VX Underground (“vx” from virus exchange) is a long-running collective and archive that catalogs malware source code, hacker zines, technical papers, and threat-actor materials. Think of it as a public-facing museum of offensive security history that many defenders, researchers, and journalists monitor to understand how attacks evolve.
- Archive first: Their site functions as a library and timeline of malware families, leak dossiers, and scene publications.
- Not a market: They don’t broker access or sell exploits. The emphasis is documentation and preservation of artifacts.
- Public presence: They actively post research tidbits and community news on social platforms, which is why media frequently cite them.
Why do people use it?
- Defenders / blue teams: to study TTPs, lineage of families, and build detections.
- Researchers / academics: for primary sources when analyzing trends or publishing papers.
- Journalists: to verify claims about new malware, leaks, and threat groups.
- Historians of tech: to preserve the record of the underground scene (zines, tools, folk history).
How to engage responsibly (our stance)
We support documenting, analyzing, and learning from offensive-security materials. We do not condone operational misuse. If you reference VX Underground in your work, we recommend:
- Don’t link live samples. If you must cite, link to an analysis writeup, hash, or neutral report — not to binaries/builders.
- Use sandboxes. Never open samples on daily-driver machines. Prefer air-gapped or cloud labs with revertible snapshots.
- Context matters. Explain what a sample does, who it impacts, and mitigation steps. Avoid glamor language.

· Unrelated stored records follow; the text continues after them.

Lemma count_small p : pool_wf p → count p < 2 ^ 32.
Proof.
  intros Hp. pose proof (rw_end _ (wf_range _ Hp)).
  assert (Hsub : dom (pl_byOffset p) ⊆ (list_to_set (seqZ 0 (pl_end p)) : gset Z)).
  { intros o [i Hi]%elem_of_dom. destruct (wf_offset _ Hp _ _ Hi) as ([? ?] & _).
    rewrite (rw_first _ (wf_range _ Hp)) in *. apply elem_of_list_to_set, elem_of_seqZ. lia. }
  apply subseteq_size in Hsub. rewrite size_dom, size_list_to_set in Hsub by apply NoDup_seqZ.
  rewrite length_seqZ in Hsub. unfold count. lia.
Qed.

(** The loop ended with an address. *)
Definition answers (r : option (Store * CacheFile * (Addr * option error))) : Prop :=
  ∃ s d a, r = Some (s, d, (a, None)).

Section Rounds.
Context (moments : nat → moment) (isIPv6 : bool) (domain : string) (Hdomain : domain ≠ ""%string).

(** The next round of a query can take an offset: it need not wait for a save. *)
Definition moving (s : Store) (d : CacheFile) (p : pool) : Prop :=
  s_storage s = true → s_generation s = d_generation d ∧ (s_storageFailed s = true ∨ 0 < pl_budget p).

Lemma needs_reserve_save fuel s d p n :
  calm s → s_pool isIPv6 s = Some p → full p = false → free_within n p → s_storage s = true →
  pl_budget p = 0 ∨ s_generation s ≠ d_generation d →
  (∀ s' d' q, calm s' → s_pool isIPv6 s' = Some q → full q = false → free_within n q → moving s' d' q →
     answers (Create_loop fuel moments isIPv6 domain s' d')) →
  answers (let '(s, d, _) := save (moments fuel) (MkSaveRequest false true None) s d in
           Create_loop fuel moments isIPv6 domain s d).
Proof.
  intros Hcalm Hp Hfull Hfree Hst Hor Hnext.
  destruct (save (moments fuel) _ s d) as [[s' d'] err] eqn:Hsave.
  destruct (save_spec _ (MkSaveRequest false true None) (d_generation d) s Hcalm Hst eq_refl d s' d' err eq_refl Hsave)
    as [Hs Hd].
  destruct (ss_pool _ _ _ _ Hs isIPv6 p Hp) as (q & Hq & _ & Hsh & Hsr & _ & Hres).
  pose proof Hcalm as (Hwf & _). destruct (Hwf isIPv6 p Hp) as [Hpwf _].
  apply (Hnext s' d' q).
  - by eapply saved_store_calm.
  - done.
  - eapply shrinks_full; [done|by apply count_small|done].
  - by eapply shrinks_free.
  - intros _. split; [rewrite (ss_generation _ _ _ _ Hs); by symmetry|].
    apply Hres; [done|]. destruct Hor; [by left|right]. apply negb_true_iff, Z.eqb_neq. congruence.
Qed.

(** A query in a range with room: every round moves on over records in use. *)
Lemma moving_total n : ∀ fuel s d p,
  (n < fuel)%nat → calm s → s_pool isIPv6 s = Some p → full p = false → free_within n p → moving s d p →
  answers (Create_loop fuel moments isIPv6 domain s d).
Proof.
  induction (lt_wf n) as [n _ IH]. intros [|fuel] s d p Hfuel Hcalm Hp Hfull Hfree Hmov; [lia|].
  cbn [Create_loop]. pose proof Hcalm as (Hwf & Hquiet & Hcl). destruct (Hwf isIPv6 p Hp) as (Hpwf & Ha & H4).
  pose proof (allocate_wf (m_now (moments fuel)) (d_generation d) isIPv6 domain s Hdomain Hwf) as Hwf'.
  unfold allocate in *. rewrite Hp in *. destruct (pl_byName p !! domain); [by eexists _, _, _|].
  rewrite Hcl, Hfull in *.
  destruct (s_storage s && negb (d_generation d =? s_generation s)) eqn:Eg.
  { apply andb_true_iff in Eg as [Hst Eg]. destruct (Hmov Hst) as [E _]. rewrite E, Z.eqb_refl in Eg. done. }
  destruct (next_free _ _ _ p) as [p' found] eqn:E.
  destruct (next_free_spec _ _ _ _ _ _ Hpwf Ha E) as (k & Hk & -> & _ & Hocc & Hfound).
  destruct found as [o| |]; [by eexists _, _, _| |].
  2: { exfalso. assert (Hlt : count p < usable p).
       { pose proof (rw_max _ (wf_range _ Hpwf)). pose proof (count_small p Hpwf). unfold full in Hfull.
         rewrite wrap_small in Hfull by (unfold count in *; lia). lia. }
       apply (next_free_enough (s_storage s) (s_storageFailed s) p Hpwf Ha Hlt). by rewrite E. }
  destruct Hfound as (Hst & Hfail & Hkb & Hlast). destruct (Hmov Hst) as [_ [Hf|Hb]]; [congruence|].
  cbn [al_need]. set (q := moved (s_storage s) k p) in *. set (s' := on_pool isIPv6 (λ _, q) s) in *.
  assert (Hq : s_pool isIPv6 s' = Some q) by (unfold s'; by rewrite s_pool_on, Bool.eqb_reflx, Hp).
  destruct Hfree as (j & Hj & Hfree).
  assert (Hjk : k <= Z.of_nat j).
  { destruct (Z.le_gt_cases k (Z.of_nat j)); [done|]. exfalso. destruct (decide (Z.of_nat j = k - 1)) as [Ej|].
    - rewrite Ej in Hfree. apply Hlast; [lia|done].
    - apply (Hocc (Z.of_nat j)); [lia|done]. }
  eapply (needs_reserve_save fuel s' d q (n - Z.to_nat k)).
  - split_and!; [done| |by unfold s'; destruct isIPv6].
    intros v6 r. unfold s'. rewrite s_pool_on. destruct (Bool.eqb_spec v6 isIPv6) as [->|]; [|apply Hquiet].
    rewrite Hp. intros [= <-]. intros i. rewrite <- (Hquiet _ _ Hp i). unfold q, moved. by destruct (s_storage s).
  - done.
  - rewrite <- Hfull. unfold q, moved. by destruct (s_storage s).
  - exists (j - Z.to_nat k)%nat. split; [lia|]. rewrite <- Hfree.
    destruct (same_range_fun _ _ (moved_same_range (s_storage s) k p)) as (_ & _ & Hah & _). unfold q. rewrite <- Hah.
    replace (pl_next (moved (s_storage s) k p)) with (ahead p (pl_next p) k) by (unfold moved; by destruct (s_storage s)).
    replace (pl_byOffset (moved (s_storage s) k p)) with (pl_byOffset p) by (unfold moved; by destruct (s_storage s)).
    rewrite ahead_ahead by (apply Hpwf || lia). f_equal. f_equal. lia.
  - unfold s'. rewrite <- Hst. by destruct isIPv6.
  - left. unfold q, moved. rewrite Hst. cbn [pl_budget pset_budget pset_advanced pset_next]. lia.
  - intros s'' d' q' ? ? ? ? ?. apply (IH (n - Z.to_nat k)%nat ltac:(lia) fuel s'' d' q'); try done. lia.
Qed.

- Respect legality. Laws vary by jurisdiction; possession of certain tools or data can be illegal. When in doubt, don’t download.
- Protect victims. Avoid publishing PII or operational details that increase harm.
Common misconceptions
“Isn’t archiving malware illegal?”
Legality depends on jurisdiction and context. Archives typically operate as documentation libraries, but your possession or use of code might still be restricted. Researchers often rely on institutional approvals and controlled environments.
“Does VX Underground run attacks?”
No. Their role is curatorial. Attack operations are conducted by threat actors; researchers analyze artifacts to build defenses and history.
How to cite VX Underground safely
- Quote summaries or metadata; avoid hosting the file yourself.
- When possible, point to analysis (blogs, papers) rather than raw samples.
- Include hashes (SHA-256) instead of direct download links, if identification is necessary.
- Add a short ethics note clarifying your educational intent.
Why archives like this matter
Security is a moving target. Open documentation helps the community learn faster, validate claims, and hold threat actors—and sometimes vendors—to account. Preserving primary sources also protects the historical record of the internet’s underbelly, warts and all.
Further reading (safe)
Look for reputable analyses from security labs, CERT reports, and academic venues. We intentionally avoid linking to live malware. If you’re new, start with general introductions to malware analysis, digital forensics, and threat intelligence tradecraft.